Quelles solutions concernant les groupes médias qui ciblent la Belgique et qui s’établissent ailleurs ? 

En Belgique, comme dans de nombreux pays de l’Union européenne, tous les acteurs d’un même paysage audiovisuel ne sont pas régulés de la même manière. Certains d’entre eux proposent un contenu audiovisuel spécifiquement destiné au public d’un pays  mais agissent sous couvert de la législation d’un autre pays. Ils contournent ainsi – volontairement ou non – la législation du pays auquel ils s’adressent principalement. Quelles sont les solutions amenées par la Commission européenne pour répondre à cette situation ? Ces solutions sont-elles adaptées à la situation belge francophone ?

La définition de règles claires pour déterminer de manière durable la compétence d’un Etat Membre et de son ou ses régulateurs est un enjeu majeur de la proposition de la directive.
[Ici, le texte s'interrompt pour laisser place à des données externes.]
Lemma find_ends fuel :
  (forall n st, n ∈ reachable -> rank st 1 n < fuel ->
     exists st', find sm fuel n st = Some st' /\ handles_more st st') /\
  (forall n st, n ∈ reachable -> rank st.1 0 n < fuel ->
     exists st', find_operands sm fuel n st = Some st' /\ handles_more st.1 st'.1) /\
  (forall n st, n ∈ reachable -> rank st.1 2 n < fuel ->
     exists st', findInStringConcatenation sm fuel n st = Some st' /\ handles_more st.1 st'.1).
Proof.
  induction fuel as [|fuel (IHf & IHo & IHc)]; [split_and!; intros; lia |]. split_and!; intros n st Hn R.
  - cbn [find]. destruct (isRegExpConstructor n).
    { destruct (first_argument n) as [a|] eqn:Ea; [| ends_here]. apply IHf; [by eapply arguments_reachable |].
      apply first_argument_size in Ea. unfold rank in *. lia. }
    destruct (isRegexLiteral n); [ends_here |]. destruct (isStringLiteral n); [ends_here |].
    destruct (isStaticTemplateLiteral n); [ends_here |]. destruct (type_of n =s "Identifier").
    { destruct (is_handled n st) eqn:Eh; [ends_here |].
      pose proof (unhandled_less n st (parts st) Hn Eh) as L.
      assert (handles_more st (mkFinder (parts st) (handledIdentifiers st ++ [n]))) as Hm.
      { intros u Hu. unfold is_handled in *. cbn [handledIdentifiers]. by rewrite existsb_app, Hu. }
      destruct (getUniqueWriteUsage sm (node_name n) n) as [i|] eqn:Ei; [| ends_here].
      pose proof (initializers_reachable _ _ Hn Ei) as Hi. pose proof (sizes_bounded _ Hi) as Si.
      destruct (IHf i (mkFinder (parts st) (handledIdentifiers st ++ [n])) Hi) as (st' & E & H'); [unfold rank in *; nia |].
      exists st'. split; [done |]. by transitivity (mkFinder (parts st) (handledIdentifiers st ++ [n])). }
    destruct (isBinaryPlus n); [| ends_here].
    destruct (IHo n (st, []) Hn) as ([st' literals] & -> & H'); [cbn; unfold rank in *; lia |].
    destruct literals; ends_here.
  - cbn [find_operands]. destruct (get_node n "left") as [l|] eqn:El; [| ends_here].
    destruct (get_node n "right") as [r|] eqn:Er; [| ends_here].
    pose proof (operands_reachable _ _ _ Hn (or_introl eq_refl) El) as Hl.
    pose proof (operands_reachable _ _ _ Hn (or_intror eq_refl) Er) as Hr.
    apply get_node_size in El, Er. destruct (IHc l st Hl) as (st1 & -> & H1); [unfold rank in *; lia |].
    destruct (IHc r st1 Hr) as (st2 & -> & H2).
    { pose proof (rank_mono _ _ 2 r H1). unfold rank in *. lia. }
    exists st2. split; [done |]. by transitivity st1.1.
  - cbn [findInStringConcatenation]. destruct (isStringLiteral n); [ends_here |].
    destruct (isBinaryPlus n); [apply IHo; [done | unfold rank in *; lia] |].
    destruct (IHf n st.1 Hn) as (st' & -> & H'); [unfold rank in *; lia |]. ends_here.
Qed.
Elle est étroitement liée aux principes qui fondent la directive SMA, à savoir la libre circulation des SMA et la liberté d’établissement.

Face au risque de voir se développer un Forum Shopping, une potentielle volatilité des fournisseurs de services et une absence de lien durable avec l’économie d’un Etat Membre, il est essentiel de clarifier les critères de rattachement d’un service à la compétence d’un et un seul Etat Membre (principe dit du pays d’origine) et d’éviter tout phénomène de contournement de compétence de l’Etat Membre dont le public est spécialement visé.
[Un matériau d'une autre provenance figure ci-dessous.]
(* ===== verification/Decorators.v ===== *)
(** * Decorators: merging rules and intercepting their reports

    The code of [rules/helpers/decorators]: [mergeRules], which makes one rule of
    several by calling their listeners in turn, and [interceptReport], which gives
    a rule another [report]. Listeners act on one store. *)

From Stdlib Require Import ZArith Lia.
From stdpp Require Import base list sets strings.
From S2P Require Import Prelude Estree.

Open Scope js_scope.

(** ** [merger.ts] *)

Section Merge.

(** The store that listeners read and write: the variables of the rules and the reports. *)
Context {S : Type}.

Definition Listener := node -> S -> S.

(** [Rule.RuleListener]: a listener for some selectors, which are different keys of an object. *)
Definition RuleListener := list (string * Listener).

(** [Object.assign(\{\}, ...rules)]: the selectors of the rules, in order. *)
Definition merged_keys (rules : list RuleListener) : list string :=
  set_add_all [] (flat_map (fun rule => rule.*1) rules).

Definition mergeListeners (listeners : list (option Listener)) : Listener :=
  fun n s => fold_left (fun s listener => match listener with Some f => f n s | None => s end) listeners s.

Definition mergeRules (rules : list RuleListener) : RuleListener :=
  map (fun listener => (listener, mergeListeners (map (map_get listener) rules))) (merged_keys rules).

(** What ESLint does when a node matches a selector of the rule. *)
Definition dispatch (rule : RuleListener) (e : string * node) (s : S) : S :=
  match map_get e.1 rule with Some f => f e.2 s | None => s end.

Definition run (rule : RuleListener) (events : list (string * node)) (s : S) : S :=
  fold_left (fun s e => dispatch rule e s) events s.

End Merge.

Arguments Listener S : clear implicits.
Arguments RuleListener S : clear implicits.

(** ** [interceptor.ts] *)

(** An argument of [context.report]: a descriptor, a node, a text, or something else. *)
Inductive argument {D : Type} :=
| ADescriptor (d : D)
| ANode (n : node)
| AText (s : string)
| AOther.
Arguments argument : clear implicits.

Section Intercept.

(** The store, the descriptors, and what contexts have besides [report]. *)
Context {S D C : Type}.
(** [\{ node, message \}] *)
Variable node_descriptor : node -> string -> D.

Record Context_ := mkContext { report : list (argument D) -> S -> S; other_members : C }.

Record RuleModule := mkRule { create : Context_ -> RuleListener S }.

Definition ReportOverrider := Context_ -> D -> S -> S.
Definition ContextOverrider := Context_ -> ReportOverrider -> Context_.

(** The descriptor of a call of [report]: of one argument, or of a node and a message. *)
Definition descriptor_of (args : list (argument D)) : option D :=
  match args with
  | [ADescriptor d] => Some d
  | [ANode n; AText message] => Some (node_descriptor n message)
  | _ => None
  end.

Definition default_overrider (originalContext : Context_) (onReport : ReportOverrider) : Context_ :=
  mkContext (fun args s =>
    match descriptor_of args with Some descr => onReport originalContext descr s | None => s end)
    (other_members originalContext).

Definition interceptReport (rule : RuleModule) (onReport : ReportOverrider)
    (contextOverrider : option ContextOverrider) : RuleModule :=
  mkRule (fun originalContext =>
    create rule
      match contextOverrider with
      | None => default_overrider originalContext onReport
      | Some f => f originalContext onReport
      end).

(** The reports of React rules have one descriptor; what follows it is dropped. *)
Definition contextOverriderForReact (context : Context_) (onReport : ReportOverrider) : Context_ :=
  mkContext (fun args s =>
    match args with ADescriptor descr :: _ => onReport context descr s | _ => s end)
    (other_members context).

Definition interceptReportForReact (rule : RuleModule) (onReport : ReportOverrider) : RuleModule :=
  interceptReport rule onReport (Some contextOverriderForReact).

End Intercept.

Arguments Context_ S D C : clear implicits.
Arguments RuleModule S D C : clear implicits.
Arguments ReportOverrider S D C : clear implicits.

(** ** A merged rule is its rules in turn *)

Section Merged.

Context {S : Type}.
Implicit Types (rules : list (RuleListener S)) (s : S).

Lemma map_get_by_key {V} (f : string -> V) keys key :
  map_get key (map (fun k => (k, f k)) keys) = if bool_decide (key ∈ keys) then Some (f key) else None.
Proof.
  induction keys as [|k keys IH]; [done |]. cbn [map map_get]. destruct (decide (key = k)) as [->|N].
  - by rewrite bool_decide_true by (by left).
  - rewrite IH. apply (f_equal (fun b : bool => if b then _ else _)).
    apply bool_decide_ext. rewrite elem_of_cons. naive_solver.
Qed.

Lemma merged_keys_spec rules key : key ∈ merged_keys rules <-> exists rule, rule ∈ rules /\ key ∈ rule.*1.
Proof.
  unfold merged_keys. rewrite elem_of_set_add_all, elem_of_nil, (list_elem_of_In (flat_map _ _)), in_flat_map.
  setoid_rewrite <- list_elem_of_In. tauto.
Qed.

Lemma no_listener rules key n s : (forall rule, rule ∈ rules -> key ∉ rule.*1) ->
  fold_left (fun s rule => dispatch rule (key, n) s) rules s = s.
Proof.
  induction rules as [|rule rules IH]; intros H; [done |]. cbn [fold_left].
  unfold dispatch at 2. cbn [fst]. rewrite (proj2 (map_get_None key rule)) by (apply H; by left).
  apply IH. intros r Hr. apply H. by right.
Qed.

(** The merged rule answers an event as the rules do one after the other. *)
Lemma dispatch_merged rules e s :
  dispatch (mergeRules rules) e s = fold_left (fun s rule => dispatch rule e s) rules s.
Proof.
  destruct e as [key n]. unfold dispatch at 1, mergeRules. cbn [fst snd].
  rewrite (map_get_by_key (fun k => mergeListeners (map (map_get k) rules))).
  destruct (bool_decide _) eqn:E.
  - unfold mergeListeners. clear E. revert s. induction rules as [|rule rules IH]; intros s; [done |].
    cbn [map fold_left]. rewrite IH. done.
  - symmetry. apply no_listener. intros rule Hr Hk. apply bool_decide_eq_false in E. apply E.
    apply merged_keys_spec. by exists rule.
Qed.

(** Rules that have each a part of the store: a listener of the rule [i] changes the
    part [i] only, and what it does to it depends on this part only. *)
Context {T : Type} (part : nat -> S -> T).

Definition owns (i : nat) (rule : RuleListener S) : Prop :=
  forall key f, map_get key rule = Some f ->
  (forall j n s, j <> i -> part j (f n s) = part j s) /\
  (forall n s s', part i s = part i s' -> part i (f n s) = part i (f n s')).

Lemma owns_dispatch i rule e s s' : owns i rule -> part i s = part i s' ->
  part i (dispatch rule e s) = part i (dispatch rule e s').
Proof. intros O P. unfold dispatch. destruct (map_get e.1 rule) as [f|] eqn:E; [| done]. by apply (O _ _ E). Qed.

Lemma owns_elsewhere i j rule e s : owns i rule -> j <> i -> part j (dispatch rule e s) = part j s.
Proof. intros O N. unfold dispatch. destruct (map_get e.1 rule) as [f|] eqn:E; [| done]. by apply (O _ _ E). Qed.

Lemma dispatch_in_turn rules : forall k, (forall i rule, rules !! i = Some rule -> owns (k + i) rule) ->
  forall i rule e s, rules !! i = Some rule ->
  part (k + i) (fold_left (fun s rule => dispatch rule e s) rules s) = part (k + i) (dispatch rule e s).
Proof.
  induction rules as [|r rules IH]; intros k O i rule e s L; [done |]. cbn [fold_left].
  assert (forall j, j < k \/ j = k -> forall l s, (forall i rule, l !! i = Some rule -> owns (Datatypes.S k + i) rule) ->
    part j (fold_left (fun s rule => dispatch rule e s) l s) = part j s)%nat as Away.
  { clear. intros j Hj l. revert k Hj. induction l as [|r l IH]; intros k Hj s O; [done |]. cbn [fold_left].
    rewrite (IH (Datatypes.S k)); [| lia | intros i rule L; replace (Datatypes.S (Datatypes.S k) + i)%nat
      with (Datatypes.S k + Datatypes.S i)%nat by lia; by apply O].
    apply (owns_elsewhere (Datatypes.S k)); [| lia]. replace (Datatypes.S k) with (Datatypes.S k + 0)%nat by lia. by apply O. }
  assert (forall i rule, rules !! i = Some rule -> owns (Datatypes.S k + i) rule) as O'.
  { intros i' r' L'. replace (Datatypes.S k + i')%nat with (k + Datatypes.S i')%nat by lia. by apply O. }
  destruct i as [|i].
  - injection L as <-. rewrite Nat.add_0_r. by apply Away; [right |].
  - cbn in L. replace (k + Datatypes.S i)%nat with (Datatypes.S k + i)%nat by lia. rewrite (IH _ O' i rule) by done.
    apply owns_dispatch; [by apply O' |]. apply (owns_elsewhere k); [| lia].
    replace k with (k + 0)%nat by lia. by apply O.
Qed.

(** A merged rule answers each event as its rules do one after the other, in
    their order, and when each rule has its own part of the store, the part of
    a rule is at the end what it would be if the rule was alone. *)
Theorem merged_rules_run_in_turn rules events s :
  run (mergeRules rules) events s =
    fold_left (fun s e => fold_left (fun s rule => dispatch rule e s) rules s) events s /\
  ((forall i rule, rules !! i = Some rule -> owns i rule) ->
   forall i rule, rules !! i = Some rule -> part i (run (mergeRules rules) events s) = part i (run rule events s)).
Proof.
  assert (forall s, run (mergeRules rules) events s =
    fold_left (fun s e => fold_left (fun s rule => dispatch rule e s) rules s) events s) as E.
  { unfold run. intros s0. revert s0. induction events as [|e events IH]; intros s0; [done |].
    cbn [fold_left]. by rewrite dispatch_merged, IH. }
  split; [apply E |]. intros O i rule L. rewrite E. unfold run.
  assert (forall s1 s2, part i s1 = part i s2 ->
    part i (fold_left (fun s e => fold_left (fun s rule => dispatch rule e s) rules s) events s1) =
    part i (fold_left (fun s e => dispatch rule e s) events s2)) as H; [| by apply H].
  clear s E. induction events as [|e events IH]; intros s1 s2 P; [done |]. cbn [fold_left]. apply IH.
  rewrite (dispatch_in_turn rules 0 O i rule e s1 L : part i _ = part i _). apply owns_dispatch; [by apply O | done].
Qed.

End Merged.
La compétence territoriale des Etats européens se pose lorsque l’ensemble des activités de production d’un SMA ne sont pas localisées dans un seul Etat. Cette situation n’est ni exceptionnelle, ni récente. Aussi, pour déterminer l’Etat compétent, depuis 1997, la directive utilise une combinaison de certains critères : le siège social effectif, le lieu où sont prises les décisions éditoriales, le lieu où se situe une part significative du personnel attaché à la production du service. L’application de ces critères peut mener à des situations où un fournisseur de SMA est réputé établi dans un état avec l’économie duquel il n’entretient que peu de liens économiques. La proposition de la Commission du 25 mai 2016 tend à donner une influence relative plus importante au lieu où travaille désormais la majorité du personnel.

Selon le CSA, cette proposition devrait également mieux tenir compte des réalités de la fourniture de SMA en précisant que le lieu où sont prises les décisions éditoriales est celui où travaillent généralement les responsables ultimes de l’édition de ces services (directeur.trice d‘antenne, directeur.trice des programmes, rédacteur.trice en chef…) et non celui où se prennent les décisions stratégique liées à un tel service.
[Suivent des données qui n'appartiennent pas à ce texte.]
(* ===== verification/Accessors.v ===== *)
(** * Accessors: getters and setters refer to their fields (rule S4275)

    The code of [rules/S4275/rule.ts]: the fields of classes and objects on a stack,
    the accessors of classes, objects and property descriptors, and the merge with
    ESLint's rule getter-return, whose reports are a parameter. Names are ASCII. *)

From Stdlib Require Import ZArith Lia.
From stdpp Require Import base list sets strings.
From S2P Require Import Prelude JsString Json Estree Ast.

Open Scope js_scope.

Inductive accessor_type := getter | setter.
Inductive accessor_definition := in_class | in_object | in_descriptor.

Record Field := mkField { f_name : string; f_node : node }.

(** [Map<string, Field>] *)
Definition FieldMap := list (string * Field).

Record AccessorInfo := mkInfo {
  a_name : string;
  a_type : accessor_type;
  definition : accessor_definition;
  refResolver : option node -> option string
}.

Record Accessor := mkAccessor {
  info : AccessorInfo;
  statement : option node;
  matchingFields : list Field;
  a_node : node
}.

Definition isAccessorNode (n : node) : bool :=
  (type_of n =s "Property") || (type_of n =s "MethodDefinition").

Section Rule.

Variable sm : ScopeManager.
(** [node.parent] *)
Variable parent : node -> option node.
(** [String(value)] of a number *)
Variable number_text : jsnum -> string.

(** [String(value)] of the value of a literal. *)
Definition value_text (v : value) : string :=
  match v with
  | VStr s => s
  | VNum n => number_text n
  | VBool b => if b then "true" else "false"
  | VBigInt z => print_int z
  | VRegExp pattern flags => ("/" +:+ pattern +:+ "/" +:+ flags)%string
  | VUndefined => "undefined"
  | _ => "null"
  end.

Definition getName (key : node) : option string :=
  if type_of key =s "Literal" then Some (value_text (get key "value"))
  else if (type_of key =s "Identifier") || (type_of key =s "PrivateIdentifier") then get_str key "name"
  else None.

(** A name that is not empty, of a key that is a node. *)
Definition name_of (key : option node) : option string :=
  match key with
  | Some k => match getName k with Some "" => None | r => r end
  | None => None
  end.

(** ** Fields *)

Definition getFieldMap (elements : list node) (getPropertyName : node -> option node) : FieldMap :=
  fold_left (fun fields element =>
    match name_of (getPropertyName element) with
    | Some name => map_set (toLowerCase_ascii name) (mkField name element) fields
    | None => fields
    end) elements [].

Definition isValidObjectField (prop : node) : bool :=
  (type_of prop =s "Property") && negb (truthy (get prop "method")) && str_prop_is prop "kind" "init".

Definition getObjectExpressionFieldMap (n : node) : FieldMap :=
  getFieldMap (get_nodes n "properties") (fun prop => if isValidObjectField prop then get_node prop "key" else None).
Le contournement de la compétence d’un Etat Membre dont le public est ciblé est une autre question qui reste irrésolue dans la directive SMA. Elle est particulièrement sensible lorsque ce contournement mène au non-respect de règles nationales plus strictes ou plus détaillées adoptées par l’Etat visé, conformément à ce qu’autorise cette directive et sous le contrôle de la Commission européenne. Outre que ce phénomène crée une distorsion de concurrence, il va aussi à l’encontre de la volonté du législateur national concerné qui a jugé utile de fixer de telles règles, généralement pour satisfaire des besoins d’intérêt général.

La proposition de directive de la Commission européenne maintient la possibilité pour un Etat Membre visé par un fournisseur de SMA d’un autre Etat d’entreprendre une procédure anti-contournement. Cette procédure peut mener à l’application du droit de l’Etat dont le public est visé. S’il faut se réjouir de voir cette procédure renforcée sur le plan des garanties des droits du fournisseur de SMA, il faut regretter qu’elle reste lourde, si pas impossible, à mettre en oeuvre. Il convient en effet toujours de démontrer préalablement l’intention de contourner la législation de l’Etat dont le public est ciblé. S’agissant des SMA non linéaires de type VOD, la proposition de directive adopte une logique inverse à ce qui prévaut pour les SMA linéaires. En cas de ciblage du public d’un Etat, un service VOD doit contribuer à la production audiovisuelle dans cet Etat. De manière partielle, ceci constitue une entorse au principe dit du pays d’origine et une solution imparfaite aux situations de ciblage d’audience.


L’ERGA adopte 15 recommandations à destination de la Commission européenne pour rencontrer les nombreuses difficultés  liées au rattachement des services de médias audiovisuels à la compétence et la régulation d’un Etat déterminé.